Für den Lieferverkehr über Land sei eine Kombination aus Elektro- und Verbrennungsmotor denkbar, der sogenannte Plug-in-Hybrid. Ende 2011 oder Anfang 2012 wollen die Hannoveraner ihren Transporter T5 Plug-in-Hybrid mit einer Reichweite von 800 bis 1000 Kilometern ebenfalls testen. Mit serienreifen Elektro- oder Hybridmodellen sei jedoch erst ab 2013 zu rechnen, sagte Schreiber.

Auf Schreibers Agenda steht in den kommenden Jahren auch eine engere Verzahnung der Transporterproduktion mit den Autos des Konzerns. “Wir versuchen, viel Technik von der Pkw-Welt zu übernehmen.” In vielen neuen Modellen sei dies schon der Fall, so stecken im T5 und Amarok modifizierte Auto-Grundmotoren, im Caddy stammt die Elektrik aus dem Polo. “Das werden wir intensivieren.” Potenzial sehe er noch beim Kleintransporter Crafter, sagte Schreiber, ohne Details zu verraten.

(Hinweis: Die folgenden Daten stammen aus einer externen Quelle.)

(** * Worker status collector (gpustack/worker/collector.py)

    A shallow embedding of [WorkerStatusCollector.collect] and of its three
    injection steps, together with the properties of the assembled [Worker]
    record.

    Conventions of the embedding.
    - Python [int] is [Z]; [str] is [string]; [Optional[T]] is [option T];
      a [dict] keyed by GPU index is a [gmap Z _]; a [list] is a [list].
    - A call that may raise returns an [Outcome]: [Returned v] or
      [Raised e].  Only subclasses of [Exception] are modelled, since these
      are what the [except Exception] handlers of the source catch.
    - The source mutates the status object in place, and through it the
      memory record, the filesystem list and the device records it got
      from the detector.  Within one call each of these objects is
      reachable from the status by one path only, so in-place mutation is
      functional update of the status, and the partially updated status is
      what survives an exception caught by a handler.  [collect] gives the
      outcome of one call as a function of the detector's answers.  What a
      call leaves behind in the objects of a detector that hands out the
      same objects on every call is [after_collect], and two calls in a
      row on such a collector are [collect_twice].
    - [logger.error] writes to the process-wide log only and is left out:
      nothing in the returned record depends on it. *)

From Stdlib Require Import ZArith String List Bool Lia.
From stdpp Require Import base option list gmap strings fin_maps.

Local Open Scope string_scope.
Local Open Scope Z_scope.

(** ** Exceptions and outcomes *)

(** The exception classes the source distinguishes: [GPUDetectExepction]
    (sic) has its own handler in [collect]; [AttributeError] and
    [TypeError] are what attribute access and [+] on [None] raise; any
    other [Exception] is [OtherException]. *)
Inductive exn : Type :=
  | GPUDetectExepction (msg : string)
  | AttributeError
  | TypeError
  | OtherException (msg : string).

Inductive Outcome (A : Type) : Type :=
  | Returned (a : A)
  | Raised (e : exn).
Arguments Returned {A} a.
Arguments Raised {A} e.

#[global] Instance Outcome_bind : MBind Outcome := fun _ _ k c =>
  match c with
  | Returned a => k a
  | Raised e => Raised e
  end.

(** The call came back with a value instead of raising. *)
Definition returns {A} (c : Outcome A) : Prop :=
  match c with Returned _ => True | Raised _ => False end.

(** Python truthiness of the values the source tests with [if] / [or]. *)
Definition truthy_int (n : option Z) : bool :=
  match n with
  | Some v => negb (v =? 0)
  | None => false
  end.

Definition truthy_str (s : option string) : bool :=
  match s with
  | Some "" => false
  | Some _ => true
  | None => false
  end.

Definition truthy_list {A} (l : option (list A)) : bool :=
  match l with
  | Some (_ :: _) => true
  | _ => false
  end.

(** [needle in hay] on [str]: substring test. *)
Fixpoint str_contains (needle hay : string) : bool :=
  String.prefix needle hay ||
  match hay with
  | EmptyString => false
  | String _ rest => str_contains needle rest
  end.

Das Übernehmen von Teilen aus dem Volkswagen-Auto-Baukasten habe jedoch Grenzen, betonte er. Auf Schiebetüren, große Ladeflächen oder niedrige Ladekanten lasse sich nicht verzichten. “Unsere Fahrzeuge müssen immer vollwertige Nutzfahrzeuge sein, schließlich arbeiten 80 Prozent unserer Kunden damit.”